Gradient descent direction's cheaper to calculate, and performing a line search in that direction is a more reliable, steady source of progress toward an optimum. In short, gradient descent's relatively reliable.
Newton's method is relatively expensive in that you need to calculate the Hessian on the first iteration. Then, on each subsequent iteration, you can either fully recalculate the Hessian (as in Newton's method) or merely "update" the prior iteration's Hessian (in quasi-Newton methods) which is cheaper but less robust.
In the extreme case of a very well-behaved function, especially a perfectly quadratic function, Newton's method is the clear winner. If it's perfectly quadratic, Newton's method will converge in a single iteration.
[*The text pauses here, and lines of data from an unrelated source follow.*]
(** X14: the token exchange.  Without stored credentials and without a
    configured client id it throws "No client ID available for token exchange"
    before any request is made.  Otherwise it makes exactly one request, a
    form POST to the token endpoint, whose body parses back to the grant type,
    the code as it was given (whatever bytes it holds), the client id and the
    redirect URI; stored credentials take precedence over the configured
    client id, and the client secret is sent exactly when credentials are
    stored.  The outcome is the parsed answer, or an error for a network
    failure or an answer that is not ok. *)
Theorem exchangeCodeForToken_request (env : OAuth.Env)
    (token_endpoint :
       list OAuth.FetchRequest -> OAuth.FetchRequest ->
       Js.error + OAuth.Response OAuth.TokenData)
    (code : string) (b : OAuth.Browser) :
  let run := OAuth.exchangeCodeForToken env token_endpoint code b in
  let request (form : string) :=
    {| OAuth.url := "https://mcp.mapbox.com/oauth/token";
       OAuth.method := "POST";
       OAuth.content_type := "application/x-www-form-urlencoded";
       OAuth.body := OAuth.Form form |} in
  let sent (clientId : string) (secret : list (string * string)) :=
    exists form,
      run.2 = OAuth.set_fetched (OAuth.fetched b ++ [request form]) b
      /\ Js.URLSearchParams form
         = [("grant_type", "authorization_code");
            ("code", code);
            ("client_id", clientId);
            ("redirect_uri",
             Js.or_default (OAuth.NEXT_PUBLIC_OAUTH_REDIRECT_URI env)
               "http://localhost:3000/auth/callback")] ++ secret
      /\ run.1 = match token_endpoint (OAuth.fetched b) (request form) with
                 | inl e => inl e
                 | inr (OAuth.NotOk text) =>
                     inl (Js.Error ("Failed to exchange code for token: " +:+ text))
                 | inr (OAuth.Ok data) => inr data
                 end in
  match OAuth.clientStorage.get b with
  | Some credentials =>
      sent (OAuth.client_id credentials)
           [("client_secret", OAuth.client_secret credentials)]
  | None =>
      match OAuth.NEXT_PUBLIC_MAPBOX_OAUTH_CLIENT_ID env with
      | Some (String c id) => sent (String c id) []
      | _ => run = (inl (Js.Error "No client ID available for token exchange"), b)
      end
  end.
Proof.
  intros run request sent. subst run sent.
  unfold OAuth.exchangeCodeForToken.
  destruct (OAuth.clientStorage.get b) as [credentials|] eqn:Hget.
  - apply clientStorage_get_some in Hget as (c1 & id & c2 & secret & -> & _).
    cbn -[Js.URLSearchParams_toString Js.URLSearchParams].
    match goal with |- context [OAuth.Form ?f] => exists f end.
    destruct (token_endpoint _ _) as [e|[data|text]];
      (split; [reflexivity|split; [apply URLSearchParams_round_trip|reflexivity]]).
  - cbn -[Js.URLSearchParams_toString Js.URLSearchParams].
    destruct (OAuth.NEXT_PUBLIC_MAPBOX_OAUTH_CLIENT_ID env) as [[|c id]|];
      cbn -[Js.URLSearchParams_toString Js.URLSearchParams]; try done.
    match goal with |- context [OAuth.Form ?f] => exists f end.
    destruct (token_endpoint _ _) as [e|[data|text]];
      (split; [reflexivity|split; [apply URLSearchParams_round_trip|reflexivity]]).
Qed.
In the opposite extreme case of a very poorly behaved function, gradient descent will tend to win out. It'll pick a search direction, search down that direction, and ultimately take a small-but-productive step. By contrast, Newton's method will tend to fail in these cases, especially if you try to use the quasi-Newton approximations.
In-between gradient descent and Newton's method, there're methods like Levenberg–Marquardt algorithm (LMA), though I've seen the names confused a bit. The gist is to use more gradient-descent-informed search when things are chaotic and confusing, then switch to a more Newton-method-informed search when things are getting more linear and reliable.